В самый разгар пира – и надо ж было тому случиться, а без случая и рассказа бы не вышло – вдруг доложили о прибытии смотрителя гончарен Хуана, тоже пожелавшего выразить соболезнование хозяину. Симэнь поспешно оделся в траур и стал поджидать гостя у гроба. Сюцай Вэнь встретил его сиятельство Хуана у ворот и проводил в залу переодеться, после чего тот направился к гробу. Сопровождавшие его слуги несли благовония, свечи, жертвенную бумагу и отделанный золотом кусок атласа. Они поднесли его сиятельству на ярко-красном лаковом подносе благовония. Хуан воскурил фимиам и встал на колени. После поклонения его благодарили Симэнь и Цзинцзи.
– Не знал я, что вы лишились супруги, – говорил хозяину смотритель гончарен. – Прошу меня простить, сударь, за столь запоздалое выражение соболезнования.

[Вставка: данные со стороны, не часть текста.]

(* ===== verification/Prelude.v ===== *)
(** * A verification of the modules of okexchain

    okexchain is a Cosmos SDK application.  Its own logic lives in modules under
    src/x: each keeps a store, reads and writes it through a keeper, and changes
    it in message handlers and in begin and end blockers.  This library models
    the modules that hold and move funds, the modules that decide who produces the
    blocks, and proves what keeps those funds safe and the chain running.

    ** The program and the files that model it

    - [Prelude] (this file): the three ways a Go function ends ([outcome]), the
      state monad [M] of keepers and handlers, zooming into a component's state,
      the tactics [minv] and [dec_simp] of the development, wrap-around of
      machine integers, sums over lists and maps.
    - [SdkDec], [SdkCoins]: the decimals, coin sets and the bank and supply
      keepers of the Cosmos SDK.  They are not code of this repository, so they
      are type classes: operations ([Dec.Ops], [Coins.Ops], [Bank.Ops]) and what
      the SDK documents about them ([Dec.Laws], [Coins.Laws], [Bank.Laws]).
      Every definition takes the operations and every theorem the laws; each
      file ends with an implementation that satisfies the laws ([Dec18],
      [CoinsImpl], [BankImpl]), on which the witnesses run.
    - [GoStd]: what the source uses of Go's standard library (binary search,
      splitting and printing, byte order), and the class [GoRt] of what the
      language leaves open: the order in which a map is ranged over, which is a
      permutation of its keys, and the sort of package sort, which is a permutation
      and sorts by every strict weak order.
    - [CoinFacts]: the amounts of coin sets and balances after the operations of the
      SDK, derived from its laws once for all modules.
    - [CommonErrors], [TokenErrors], [SwapErrors], [OrderErrors], [DexErrors],
      [GovErrors], [FarmErrors], [EvmErrors], [StakingErrors], [DistrErrors]: the errors of each module by codespace and code.
    - [Common]: src/x/common/util.go and const.go.
    - [Token], [TokenSpec]: src/x/token.  [Token.TokenState] is the bank state
      and the token store; [Token.NewTokenHandler] dispatches the messages.
    - [Swap], [SwapSpec]: src/x/ammswap.  [Swap.SwapState] contains the token
      state, since the swap keeper mints, burns and sends through it.
    - [OrderTypes], [DepthBook], [Match]: src/x/order: orders, the depth book
      and the price of the periodic auction.
    - [Dex], [DexSpec]: src/x/dex: trading pairs, their deposits and delayed
      withdrawals, operators, transfers of ownership, delist proposals, the locks
      of products.  [Dex.DexState] contains the token state.
    - [OrderKeeper]: src/x/order/keeper, src/x/order/handler.go and the messages.
      [OrderKeeper.OrderState] contains the dex state, the stores of the module, and
      the two caches the keeper keeps in memory, which are part of the state because
      the code changes them outside of the store: a failed item of a message does not
      undo its changes of them ([OrderKeeper.discard]).
    - [OrderMatch]: src/x/order/match/periodicauction (fill.go, the block loop of
      match.go, impl.go), the begin and end blockers and genesis.  The class
      [OrderKeeper.OrderEnv] is the one thing about slices the code depends on,
      whether an append reuses the array.
    - [OrderBook]: the invariant that ties ids, depth books and orders together, and
      that inserting and removing keeps it.  [OrderSpec]: a calculus of runs that
      return ([runs]) and the handlers.  [OrderEngine]: the fills.  [OrderBlock]:
      whole blocks and restarts.  [OrderTheorems]: the properties of the module.
    - [Farm], [FarmSpec]: src/x/farm.  [Farm.FarmState] contains the swap
      state, since the value of locked pool tokens is asked from it.

    - [Runs]: the calculus of runs that return, of which the theorems that exclude
      panics are made.
    - [Gov]: src/x/gov: proposals, deposits, votes, the three queues, the tally, the
      message handlers, the end blocker and genesis.  The module asks the modules it
      serves through handlers and routes and staking through an interface, so its state
      has the state of the rest of the application as a field ([Gov.world]).
      [GovTally]: the tally and its decisions.  [GovSpec]: what the served modules
      promise ([GovSpec.AppLaws]) and the invariant.  [GovGenesis]: genesis.
      [GovTheorems]: the properties of the module.
    - [Params]: src/x/params: parameter change proposals.  [GovApp]: gov with the params
      and dex modules behind it, for which the promises of [GovSpec.AppLaws] and
      [GovTally.StakingLaws] are proved, so that the theorems of the module hold of the
      composition.
    - [Account]: the account type of src/app/types/account.go and the account keeper of
      the SDK as a class ([Auth.Ops], [Auth.Laws]).  [Evm]: the state database of
      src/x/evm/types (statedb.go, state_object.go, journal.go, access_list.go), through
      which the virtual machine of go-ethereum reads and writes accounts; its hashes are
      the class [Eth].  [EvmSpec]: what a database shows and its invariant.  [EvmRevert]:
      every operation extends the journal by entries that lead back.  [EvmSnapshot]:
      snapshots.  [EvmCommit]: Finalise and Commit.  [EvmTheorems]: the properties.
    - [EvmMsg]: the messages of src/x/evm/types/msg.go with signatures and their recovery,
      the chain id, parameters, chain configuration and the checks of genesis.  [EvmTx]:
      the transition of a transaction around the virtual machine, the handlers of
      src/x/evm/handler.go with the refund of gas, the keeper, blocks, invariants and
      genesis; a message runs on a database over the stores and on the gas meter of its
      context.  [EvmAnte]: the chain of decorators of src/app/ante.  The cryptography, the
      machine, the gas meter and the deduction of fees are the classes [Crypto],
      [EvmTx.VM], [Gas.Ops] and [EvmAnte.AnteEnv].  [EvmSign], [EvmTxSpec], [EvmBlock]: the
      theorems on signatures, on what a transaction costs and on the filter of a block.
      [EvmTxImpl]: concrete instances and two transactions that run.
    - [Staking]: src/x/staking: validators, the shares that delegators add to validators,
      proxies, undelegations, abandoned validators and the validator set that is given to
      Tendermint.  Its state has the rest of the application as a field
      ([Staking.world]), with the bank and the hooks of other modules as the interface
      [Staking.App].  [StakingSpec]: the invariant in four parts.  [StakingShares],
      [StakingMoney]: rewriting validators, shares, proxies and pools.  [StakingMsgs],
      [StakingHandlers]: messages keep the invariant.  [StakingBlock], [StakingEnd]: so
      does the end of a block.  [StakingImpl]: concrete instances.  [StakingTheorems]: the
      properties.
    - [Slashing]: src/x/slashing: signing infos, the window of missed blocks, jail.
      [Evidence]: src/x/evidence: double signing and submitted evidence.
      [Distribution]: src/x/distribution: the allocation of fees, accumulated
      commissions, withdraw addresses.  They are written against the state around the
      staking module.  [DistrSpec], [SlashSpec]: their invariants and what their
      operations do.  [JailLock]: no operation lets a validator out of the jail but the
      message to unjail it.
    - [PosApp]: the composition as src/app/app.go wires it: the hooks of staking go to
      distribution and then to slashing, the bank and the stores of these modules are the
      world of staking.

    The handlers run on nested states: a farm handler moves coins in the bank
    inside the token state inside the swap state, by [zoom].  A function that
    returns an error leaves its earlier writes behind, as in the source, where
    it is the transaction that discards them; theorems about a successful
    message speak of the state that is kept.

    ** What the theorems show

    - Token: locked coins and fees are backed by the module account over any
      sequence of locks and unlocks and over all messages; unlocking undoes
      locking; supply changes only as mint, burn and issue say; ownership moves
      only by the owner or the nominee the owner recorded.
    - Swap: all pools stay sound and covered; the price never lowers the product
      of reserves nor empties a pool; the sender's and recipient's balances
      change by what the message says; deposit and withdrawal give no profit;
      the routed swap charges the sender for the intermediate hop.
    - Order: the depth book is a canonical form of the multiset of orders;
      insertion and removal are exact; the auction is optimal among all prices
      and follows its three rules; ids decode.
      Over any sequence of blocks with valid messages no blocker or handler panics,
      the depth books and ids in memory and in the store are those of the open
      orders, and no id is given out twice; a match that is not cut short by the
      budget of deals executes exactly the volume of the auction on both sides; fees
      never exceed what was locked for them; a failed item leaves no trace; only the
      sender of an order cancels it; a restart is not observable.  The cleanup of a
      delisted product is shown to skip orders.
    - Dex: the module account holds exactly the deposits and waiting withdrawals over
      any run; withdrawals are paid in full when their time has come; the registered
      invariant holds; the order of products is deterministic where deposits or
      heights differ, and shown not to be in general; a transfer of ownership that is
      pending survives a delisting.
    - Farm: the reward ledger and its reference counts are exact and the module
      accounts solvent over the begin blocker and all messages other than the
      destruction of a pool whose name is a prefix of another's history keys,
      and while they are, claims and full unlocks succeed; the registered
      invariants hold; genesis is restored; the destruction of such a pool is
      shown to break the other one.
    - Gov: over any run the module account holds the deposits, the queues list exactly
      the proposals that wait for their deposit, their vote or their execution, and votes
      are on proposals in their voting period; the end of a block never panics and
      settles what is due; deposits are paid out once and in full; the tally counts every
      share at most once; a decision before the end of the voting period is the one that
      the end would bring unless a delegator of a validator that has voted votes later,
      and is shown to be another one in such a case; genesis is restored.
    - State database: reverting to a snapshot restores every answer, the journal and the
      snapshots, whatever was done in between but for a touch of the RIPEMD contract, which
      is shown to survive a revert and to corrupt the index of the dirty addresses.  If
      there was no such touch, no dirty address is blacklisted, codes do not collide and
      every account that replaced another is dirty, writing back succeeds and a new
      database over the stores answers what the old one did, except for dirty accounts
      that were destroyed or are empty.  Coins other than the one of the virtual machine
      are shown to be lost in two ways.
    - Ethereum transactions: a message that is signed for a chain verifies there and gives
      the address of its key; in a block it passes the decorators only with the nonce of its
      sender and not twice, and then the sender has paid for all of the gas
      ([EvmTxSpec.ante_charges], [EvmTxSpec.ante_once]); when it is executed, the sender
      has paid for the gas that was used, at most the limit
      ([EvmTxSpec.transaction_pays]).  A transaction that is only checked leaves the keeper
      alone, and the bloom filter of a block has that of every transaction that succeeded
      in it.  A message of a standard transaction is shown to be refunded for gas that it
      did not buy.
    - Staking: every message keeps the module in order and the tokens of delegators
      covered by the pools; the end of a block always comes, elects the validators with the
      most power and reports to Tendermint exactly the change of the set; undelegations
      are paid in full when they are due; the registered invariants hold as long as no
      validator with a pending undelegation of its self delegation is destroyed, and
      are shown to break when one is; the promises that gov relies on are kept.
    - Distribution: over any run of all modules of the stakes the module account covers the
      community pool and all commissions; an allocation pays out exactly the collected
      fees, by equal parts and by shares as the source says; a commission can always be
      withdrawn, and nothing else changes then; fees that no voter is there to receive halt the chain (as in the source).
    - Slashing and evidence: a vote moves the window by one block and jails exactly when
      the count of missed blocks passes the limit; a double signer is jailed and
      tombstoned, but not slashed as the documentation says; a tombstone stays for ever and
      a validator in jail under it stays there, but a new validator with its key is shown
      to be elected again.
    - Common: fixed point division is exact, key coding is a monotone injection.

    ** Integers, fuel and bounds

    Decimals are their mantissa in [Z]; the SDK's overflow panic beyond 315 bits
    is outside of the laws.  Heights, periods and reference counts are kept at
    their width where the code can reach it ([int64], [uint64], 16 bits in
    genesis).  Loops over slices and store iterators are structural recursion;
    two loops have fuel.  The binary search of package sort has the length of the
    interval, which halves in every iteration.  The loop of fillBuyOrders
    ([OrderMatch.fill_buy_loop]) removes a level or moves to the next in every
    iteration and has the number of levels; [OrderEngine.runs_buy_loop] shows that it
    never runs out.

    ** What is not modelled

    - Queriers, REST and command line clients, the RPC server, event emission, logging
      and codecs: they read the state or carry it in and out of the program.
    - The backend and stream modules: they copy what happened into databases and message
      queues and never write to a store of the chain.
    - genutil, the wiring of src/app/app.go beyond the hooks, debug, monitor and perf:
      files of input and output, calls of constructors, diagnostics.
    - The import and export of contracts through files, and the indexer of bloom filters
      that works in the background on a database of the node.
    - The interpreter of the virtual machine, the store, the bank, gas and the discarding
      of a failed transaction's writes are code of go-ethereum and of the Cosmos SDK.
*)

From stdpp Require Export base list gmap strings sorting.
From Stdlib Require Export ZArith Lia.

– Это я должен просить ваше сиятельство извинить меня, что не засвидетельствовал вам своего глубокого почтения, – отвечал Симэнь, – и заставил вас утруждать себя приездом. Я глубоко тронут столь щедрыми подношениями. Премного вам благодарен, ваше сиятельство!
После обмена любезностями гостя проводили в крытую галерею. Сам Симэнь и сюцай Вэнь сели за компанию с Хуаном выпить чашку чаю.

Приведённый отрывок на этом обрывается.